Reprinted with permission from The Jewish Week

The Jewish community, here and around the world, equates demographics with survival, so it's only natural that we obsess over our numbers. But we may be willfully ignoring a plausible solution to our ever-worrisome dwindling Jewish population.

Consider: Communal officials today are eagerly anticipating the latest findings of the once-a-decade National Jewish Population Survey, due out next week, to see whether there are closer to 5 million or 7 million Jews in this country and, perhaps more important, whether assimilation is up or down from a decade ago. The 1990 study found the intermarriage rate to be 52 percent, setting off a chain of intense reactions, from self-criticism over the loss of a generation, to renewed efforts to bolster identity through social and educational projects, to acknowledging the inevitability of the trend and seeking ways to increase outreach to the intermarried.

Bottom line, the fear is that if the Jewish population is shrinking, so too will our religious, social, educational and political strength.

In Israel, the concern is even more profound. Locked in a struggle with its neighbors for its very right to exist as a Jewish state, Israel is well aware that its Arab population, now about 20 percent, is increasing more rapidly than its Jewish numbers. It's only a matter of time, then, for the Jews to be outnumbered. In a democracy that means in a few decades the Arabs could undo the Jewish state, quietly, through the polls, after failing for so many years on the battlefield.

For more than 50 years now, Israeli leaders have been preaching to us one message we don't want to hear: aliyah. More than our money, they want us living in Israel; the best way to ensure the Jewish state, they say, is to fill it with Jews.

But if we're not willing to emigrate, why do we and the rest of the Jewish world, consumed as we are with bolstering our numbers, turn a deaf ear to the tens of thousands of people - maybe far more - in India, Peru, Africa, Japan, Spain, Burma and other exotic places who claim to be part of our people and long to settle in Israel?

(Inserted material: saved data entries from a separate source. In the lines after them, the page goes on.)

(* ===== verification/Examples.v ===== *)
(** * Examples: the small servers (examples/simple, metrics and multinode)

    Each of them echoes what a client says to everyone; the metrics example
    serves the collector's numbers, the multi-node one runs hubs joined by an
    adapter.  The pages they serve and their start and end are not modelled. *)

From S2P Require Import Prelude Float64 Prog Types Config World Invariant Send Client Registry Broadcast.
From S2P Require Import BroadcastSpec DeliverySpec Presence Options Metrics MetricsString Loadtest.
From stdpp Require Import strings.
#[local] Open Scope string_scope.

Section Handlers.
Context {RT : Runtime} (env : HubEnv).

(** ** examples/simple *)
Definition simple_handler (c : cref) (msg : Message) : prg (option error) :=
  Broadcast env (Data msg) ;;
  mret None.

(** [client.ID[:8]], which panics on a shorter ID: outside every recover, the
    end of the process. *)
Definition id_prefix (c : cref) : prg string :=
  id ← gets (fun w => c_ID (client w c)) ;
  if bool_decide (String.length id < 8) then crash else mret (String.substring 0 8 id).

(** ** examples/metrics *)
Definition metrics_handler (c : cref) (msg : Message) : prg (option error) :=
  id ← id_prefix c ;
  BroadcastText env ("[" +:+ id +:+ "]: " +:+ Text msg) ;;
  mret None.

Definition dquote : string := String (Ascii.ascii_of_nat 34) "".

Definition json_field (name value : string) : string := dquote +:+ name +:+ dquote +:+ ":" +:+ value.

(** The object served at [/metrics/json]. *)
Definition metrics_json (s : DebugStats) : string :=
  "{" +:+ String.concat ","
    [json_field "active_connections" (fmt_d (ActiveConnections s));
     json_field "total_connections" (fmt_d (TotalConnections s));
     json_field "messages_recv" (fmt_d (TotalMessagesRecv s));
     json_field "messages_sent" (fmt_d (TotalMessagesSent s));
     json_field "messages_dropped" (fmt_d (TotalDropped s));
     json_field "total_bytes" (fmt_d (TotalMessageBytes s));
     json_field "active_rooms" (fmt_d (ActiveRooms s));
     json_field "room_joins" (fmt_d (TotalRoomJoins s));
     json_field "room_leaves" (fmt_d (TotalRoomLeaves s));
     json_field "avg_latency_ns" (fmt_d (AvgLatency s));
     json_field "avg_broadcast_ns" (fmt_d (AvgBroadcast s));
     json_field "uptime_s" (fmt_0f (dur_Seconds (StatsUptime s)))] +:+ "}".

(** ** examples/multinode *)
Definition node_handler (id : string) (c : cref) (msg : Message) : prg (option error) :=
  prefix ← id_prefix c ;
  BroadcastText env ("[" +:+ prefix +:+ "@" +:+ id +:+ "]: " +:+ Text msg) ;;
  mret None.

Definition newNode_options (id : string) (a : Adapter) : list Option_ :=
  [WithAdapter (Some a); WithNodeID id; WithPresence (dur_mul 5 Second);
   WithMessageHandler (Some (node_handler id))].

(** The text served at [/stats]. *)
Definition node_stats : prg string :=
  local ← ClientCount ;
  global ← GlobalClientCount ;
  mret ("node: " +:+ nodeID env +:+ newline +:+ "local clients: " +:+ fmt_d local +:+ newline
        +:+ "global clients: " +:+ fmt_d global +:+ newline).

(** ** Properties *)
Context (Hhook : silent_drop_hook env) (Hpar : useParallel env = false) (Ha : adapter_answers env).

(** Whatever a client of the simple server says is delivered exactly once to
    every client, the sender included, and published for the other nodes. *)
Theorem simple_echoes (c : cref) (msg : Message) (w : world)
    (Hnd : NoDup (snapshot_slice w)) (Hr : ∀ c', c' ∈ snapshot_slice w -> ready w c') :
  ∃ w', run (simple_handler c msg) w = Some (None, w') /\
    delivered env (mkSendItem TextMessage (Data msg)) (list_to_set (snapshot_slice w))
      (publishes env (adapter_msg AdapterBroadcast TextMessage (Data msg))) w w'.
Proof.
  unfold simple_handler. destruct (run_Broadcast env Hhook Hpar Ha (Data msg) w Hnd Hr) as (w' & H & Hd).
  rewrite run_bind, H. run_simpl. by exists w'.
Qed.

(** On a node the text carries the start of the sender's ID and the node's. *)
Theorem node_echoes (id : string) (c : cref) (msg : Message) (w : world)
    (Hid : 8 <= String.length (c_ID (client w c)))
    (Hnd : NoDup (snapshot_slice w)) (Hr : ∀ c', c' ∈ snapshot_slice w -> ready w c') :
  let d := String.list_byte_of_string
             ("[" +:+ String.substring 0 8 (c_ID (client w c)) +:+ "@" +:+ id +:+ "]: " +:+ Text msg) in
  ∃ w', run (node_handler id c msg) w = Some (None, w') /\
    delivered env (mkSendItem TextMessage d) (list_to_set (snapshot_slice w))
      (publishes env (adapter_msg AdapterBroadcast TextMessage d)) w w'.
Proof.
  intros d. unfold node_handler, id_prefix, BroadcastText. run_simpl.
  rewrite bool_decide_eq_false_2 by lia. run_simpl. fold d.
  destruct (run_Broadcast env Hhook Hpar Ha d w Hnd Hr) as (w' & H & Hd).
  rewrite H. run_simpl. by exists w'.
Qed.
End Handlers.

(** The object of an empty collector, 90 seconds after the start. *)
Example metrics_json_new :
  metrics_json (mkDebugStats 1 2 3 4 0 5 6 7 8 9 10 ∅ (90 * Second)) =
  String.concat dquote
    ["{"; "active_connections"; ":1,"; "total_connections"; ":2,"; "messages_recv"; ":3,";
     "messages_sent"; ":4,"; "messages_dropped"; ":0,"; "total_bytes"; ":5,"; "active_rooms"; ":8,";
     "room_joins"; ":6,"; "room_leaves"; ":7,"; "avg_latency_ns"; ":9,"; "avg_broadcast_ns"; ":10,";
     "uptime_s"; ":90}"].
Proof. by vm_compute. Qed.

Many say they are remnants of the Ten Lost Tribes, a notion met with deep skepticism by historians, and some were converted to Christianity by missionaries along the way. But whatever their lineage, they identify now as Jews, pray in Hebrew and keep the laws of Moses, including Shabbat, kashrut, circumcision and family purity, often despite persecution from those around them.

Isn't it time we took them seriously?

The fact is that in recent years their voices, and those of credible advocates, have grown louder. Israel's chief rabbinate, a key factor in legitimizing Ethiopian Jewry more than a decade ago, has recently investigated and ruled favorably on members of the Bnai Menashe of India as well as a small tribe from Peru, and helped them through the formal conversion process. Hundreds of these people are now settled in Israel.

Supporters are urging far greater attention to these and other "lost Jews," insisting they represent a credible resolution of the dilemma over world Jewry's declining demographics.

Moshe Cotel, a local rabbinical student and active member of Kulanu (Hebrew for "all of us"), a group dedicated to finding and assisting lost and dispersed remnants of the Jewish people, says the prevalent Jewish communal response - or non-response - to these pleas is part racial, part economic and part based on a fear of diluting the purity of the Jewish people.

"It's hogwash to lament the demise of the Jewish people when there may be millions of people who want 'in' and we refuse to deal with them," says Cotel, who gave up a successful classical music career in his 50s to study to become a rabbi.

"There is a tidal wave of conversion to Judaism coming in the next decades," he insists, "and we'll either learn to surf or we'll drown in it."

With few exceptions, Cotel says, this issue is not on the radar of Jewish leadership. "I tell them, 'Hey, wake up and get on your surfboard,' but they tell me I'm hopelessly naive."

Cotel was part of a bet din, or religious court, comprised of four Conservative rabbis (three from the United States and one from Israel) who traveled to eastern Uganda last February to conduct some 300 religious conversions for the Abuyadaya, a community of 600 native Ugandans who have been observing Mosaic laws for more than 80 years. (In 1919, a local governor named Semei Kakungulu, after studying the Bible, instructed his followers to adopt the laws of Moses. Though the group has dwindled, it has held to its traditions, in spite of discrimination, most virulently under Idi Amin in the 1970s.